The Atacama Cosmology Telescope: High-resolution component-separated maps across one-third of the sky

Kavli Affiliate: Toshiya Namikawa

| First 5 Authors: William R. Coulton, Mathew S. Madhavacheril, Adriaan J. Duivenvoorden, J. Colin Hill, Irene Abril-Cabezas

| Summary:

Observations of the millimeter sky contain valuable information on a number
of signals, including the blackbody cosmic microwave background (CMB), Galactic
emissions, and the Compton-$y$ distortion due to the thermal Sunyaev-Zel’dovich
(tSZ) effect. Extracting new insight into cosmological and astrophysical
questions often requires combining multi-wavelength observations to spectrally
isolate one component.
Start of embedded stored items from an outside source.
Definition search_results (data : list Animal.t) (s : session)
  : list card * session :=
  let '(cards, observers) :=
    render_cards (rated_animals s) data (button_observers s) in
  (cards,
   {| sid := sid s; rated_animals := rated_animals s;
      ratings_trigger := ratings_trigger s;
      button_observers := observers;
      notifications := notifications s |}).

(** What can happen during the life of a session. *)
Inductive event : Type :=
| render (data : list Animal.t)
    (* [search_results] runs on the current filtered rows *)
| fire (button_id : string) (button_value : option nat) (e : env)
    (* the effect registered for [button_id] runs, after a click or any
       other invalidation *)
| other_session (other_sid animal rating : string) (e : env).
    (* another session saves a rating of its own *)

Definition step (MOTHERDUCK_TOKEN : string) (st : world * session) (ev : event)
  : world * session :=
  let '(w, s) := st in
  match ev with
  | render data => (w, snd (search_results data s))
  | fire button_id button_value e =>
      match button_observers s !! button_id with
      | Some o => rating_handler MOTHERDUCK_TOKEN o button_value e w s
      | None => (w, s)
      end
  | other_session other_sid animal rating e =>
      (save_rating MOTHERDUCK_TOKEN e w animal rating other_sid, s)
  end.

Definition run (MOTHERDUCK_TOKEN : string) (st : world * session)
  (trace : list event) : world * session :=
  fold_left (step MOTHERDUCK_TOKEN) trace st.

(** The events of other sessions carry other session identifiers. *)
Definition foreign (own_sid : string) (ev : event) : bool :=
  match ev with
  | other_session other_sid _ _ _ => negb (String.eqb other_sid own_sid)
  | _ => true
  end.

(** The rating events on record for a session and an animal: the rows of
    both databases and the event records of the backup file. *)
Definition rows_of (d : database) : list rating_row :=
  match ratings d with
  | Some rows => rows
  | None => []
  end.

Definition row_from (own_sid a : string) (r : rating_row) : bool :=
  String.eqb (session_id r) own_sid && String.eqb (animal_name r) a.

Definition record_from (own_sid a : string) (rec : list string) : bool :=
  match rec with
  | [_; s; n; _] => String.eqb s own_sid && String.eqb n a
  | _ => false
  end.

Definition is_header (rec : list string) : bool :=
  if List.list_eq_dec string_dec rec backup_header then true else false.

(** The records of the backup file that are events: all of them, but for a
    first record that is the header line. *)
Definition backup_records (file : option (list (list string)))
  : list (list string) :=
  match file with
  | Some (first :: records) =>
      if is_header first then records else first :: records
  | Some [] => []
  | None => []
  end.

Definition recorded (w : world) (own_sid a : string) : nat :=
  length (List.filter (row_from own_sid a) (rows_of (motherduck_db w)))
  + length (List.filter (row_from own_sid a) (rows_of (local_db w)))
  + length (List.filter (record_from own_sid a)
              (backup_records (ratings_backup w))).


(** ** Definitions used to state the results *)

(** The pattern a text without special characters compiles to. *)
Definition literal (p : list ascii) : Re.regex :=
  fold_right Re.Seq Re.Eps (map Re.Chr p).

(** A row with a name and nothing else. *)
Definition row_named (name : string) : Animal.t :=
  {| Animal.name := name;
     Animal.scientific_name := None; Animal.diet := None;
     Animal.habitat := None; Animal.range := None;
     Animal.physical_characteristics := None; Animal.fun_fact := None;
     Animal.conservation_status := None; Animal.image_url := None;
     Animal.url := None; Animal.size := None |}.

(** The rows of the example in the specification, and a fourth one. *)
Definition example_dataset : list Animal.t :=
  [ row_named "Shark";
    row_named "Whale Shark";
    {| Animal.name := "Seahorse";
       Animal.scientific_name := Some "Hippocampus";
       Animal.diet := Some "Carnivore";
       Animal.habitat := Some "Seagrass beds";
       Animal.range := Some "Temperate coasts";
       Animal.physical_characteristics := Some "Curled tail";
       Animal.fun_fact := Some "Has a Shark-like appetite";
       Animal.conservation_status := Some "Vulnerable";
       Animal.image_url := None; Animal.url := None; Animal.size := None |};
    row_named "Octopus" ].

(** The rows whose name is one of [names], as the specification words the
    featured set. *)
Definition rows_named (names : list string) (data : list Animal.t)
  : list Animal.t :=
  List.filter
    (fun a => if in_dec string_dec (Animal.name a) names then true else false)
    data.

(** A database that answers the summary with the sentinel: no table, or a
    table without rows. *)
Definition no_ratings (d : database) : bool :=
  match ratings d with
  | None | Some [] => true
  | Some (_ :: _) => false
  end.
(** * The AML virtual machine of gopher-os: [device/acpi/aml/vm.go]

    A shallow embedding of the VM life cycle ([NewVM], [Init]), of the
    namespace queries ([Lookup], [Visit]), of the static initialisation
    pass ([checkEntities]) and of the interpreter loop ([execBlock]),
    followed by the properties established for them.

    Conventions of the embedding.
    - Go pointers to entities are tree positions: the namespace is an
      inductive tree.  The one field the VM writes through such a pointer,
      [bufferEntity.data], lives in a heap keyed by the address of the
      buffer object, so in-place updates and aliasing stay visible.
    - A Go function that may mutate state, fail or panic is a computation
      in the monad [M]: it threads a state, returns a value or a panic and
      records the calls that cross the boundary of the file (calls out to
      the resolver, the parser, the converter and the opcode handlers, and
      the call-backs of the tree walker into the visitor).
    - [*Error] is [option Error]; an [interface{}] operand is a [value]. *)

From Stdlib Require Import ZArith Ascii String List Lia.
From Stdlib.Strings Require Import Byte.
From stdpp Require Import base option list gmap strings.
Import ListNotations.

Set Warnings "-register-all".

Local Open Scope string_scope.
Local Open Scope list_scope.
Local Open Scope Z_scope.

(* ===================================================================== *)
(** ** Data model *)
(* ===================================================================== *)

(** [opcode] is declared outside vm.go; it indexes the jump table. *)
Definition opcode : Type := Z.

(** [type Error struct { message string }] *)
Record Error : Type := mkError { message : string }.

(** [func (e *Error) Error() string] *)
Definition Error_Error (e : Error) : string := message e.

Definition errConversionFromEmptyString : Error :=
  mkError "vmConvert: conversion from String requires a non-empty value".

(** [type ctrlFlowType uint8] with its four constants. *)
Inductive ctrlFlowType : Type :=
| ctrlFlowTypeNextOpcode
| ctrlFlowTypeBreak
| ctrlFlowTypeContinue
| ctrlFlowTypeFnReturn.

Definition ctrlFlowType_eqb (a b : ctrlFlowType) : bool :=
  match a, b with
  | ctrlFlowTypeNextOpcode, ctrlFlowTypeNextOpcode
  | ctrlFlowTypeBreak, ctrlFlowTypeBreak
  | ctrlFlowTypeContinue, ctrlFlowTypeContinue
  | ctrlFlowTypeFnReturn, ctrlFlowTypeFnReturn => true
  | _, _ => false
  end.

(** Modelled from the spec: the entity structs, declared outside vm.go.
    The variants are those of the spec's data model (scope, named entity,
    method, buffer) and the unnamed entity for everything else; the
    constructors carry the fields vm.go reads: [op] (through
    [getOpcode]), [name], the [args] slice, the children of a scope, and
    the [size] operand of a buffer.  [addr] is the identity of a buffer
    object: its [data] slice is the heap cell at that address.  A [value]
    is what an [interface{}] operand can hold. *)
Inductive Entity : Type :=
| scopeEntity (op : opcode) (name : string) (children : list Entity)
| Method (op : opcode) (name : string) (argCount : Z) (children : list Entity)
| namedEntity (op : opcode) (name : string) (args : list value)
| bufferEntity (op : opcode) (addr : N) (size : value)
| unnamedEntity (op : opcode) (args : list value)
with value : Type :=
| VNil
| VUint64 (n : Z)
| VString (s : string)
| VBytes (b : list byte)
| VEntity (e : Entity)
| VObjRef (ref : value) (isArgRef : bool).

(** Modelled from the spec: [Entity.getOpcode()], defined outside vm.go:
    the "operator tag" of the entity. *)
Definition getOpcode (ent : Entity) : opcode :=
  match ent with
  | scopeEntity op _ _ | Method op _ _ _ | namedEntity op _ _
  | bufferEntity op _ _ | unnamedEntity op _ => op
  end.

(** Modelled from the spec: [Entity.Name()], defined outside vm.go. *)
Definition Name (ent : Entity) : string :=
  match ent with
  | scopeEntity _ name _ | Method _ name _ _ | namedEntity _ name _ => name
  | bufferEntity _ _ _ | unnamedEntity _ _ => ""
  end.

(** Modelled from the spec: [ScopeEntity.Children()], defined outside
    vm.go: the "ordered sequence of child Entities" of a scope; a method
    is "a callable scope". *)
Definition Children (ent : Entity) : list Entity :=
  match ent with
  | scopeEntity _ _ children | Method _ _ _ children => children
  | _ => []
  end.

(** Modelled from the spec: [ScopeEntity.Append], defined outside vm.go:
    "insertion order = program order", the new child goes last. *)
Definition Append (scope child : Entity) : Entity :=
  match scope with
  | scopeEntity op name children => scopeEntity op name (children ++ [child])
  | Method op name argCount children => Method op name argCount (children ++ [child])
  | other => other
  end.

Definition maxLocalArgs : nat := 8.
Definition maxMethodArgs : nat := 7.

(** [type execContext struct].  The [vm] back pointer is the VM the
    computation runs in. *)
Record execContext : Type := mkCtx {
  localArg : list value;
  methodArg : list value;
  ctrlFlow : ctrlFlowType;
  retVal : value
}.

(** [&execContext{vm: vm}]: every other field has its zero value. *)
Definition newExecContext : execContext :=
  {| localArg := repeat VNil maxLocalArgs;
     methodArg := repeat VNil maxMethodArgs;
     ctrlFlow := ctrlFlowTypeNextOpcode;
     retVal := VNil |}.

(** Modelled from the spec: [valueType], declared outside vm.go; the
    conversion contract "coerces among Integer, String, Buffer". *)
Inductive valueType : Type :=
| valueTypeInteger
| valueTypeString
| valueTypeBuffer.

(** Modelled from the spec: the header of a firmware table
    ([table.SDTHeader], declared outside vm.go) with "its revision
    field", the one field vm.go reads. *)
Record SDTHeader : Type := mkHeader { Revision : Z }.

(* ===================================================================== *)
(** ** The monad of VM computations *)
(* ===================================================================== *)

Inductive Event : Type :=
| EvLookupTable (tableName : string)
| EvParseAML (tableHandle : Z) (tableName : string) (header : SDTHeader)
| EvPopulateJumpTable
| EvVisitor (depth : Z) (ent : Entity)
| EvConvert (arg : value) (toType : valueType)
| EvDispatch (op : opcode) (instr : Entity).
In this work, we present a new arcminute-resolution
Compton-$y$ map, which traces out the line-of-sight-integrated electron
pressure, as well as maps of the CMB in intensity and E-mode polarization,
across a third of the sky (around 13,000 sq.~deg.). We produce these through a
joint analysis of data from the Atacama Cosmology Telescope (ACT) Data Release
4 and 6 at frequencies of roughly 93, 148, and 225 GHz, together with data from
the textit{Planck} satellite at frequencies between 30 GHz and 545 GHz. We
present detailed verification of an internal linear combination pipeline
implemented in a needlet frame that allows us to efficiently suppress Galactic
contamination and account for spatial variations in the ACT instrument noise.
These maps provide a significant advance, in noise levels and resolution, over
the existing textit{Planck} component-separated maps and will enable a host of
science goals including studies of cluster and galaxy astrophysics, inferences
of the cosmic velocity field, primordial non-Gaussianity searches, and
gravitational lensing reconstruction of the CMB.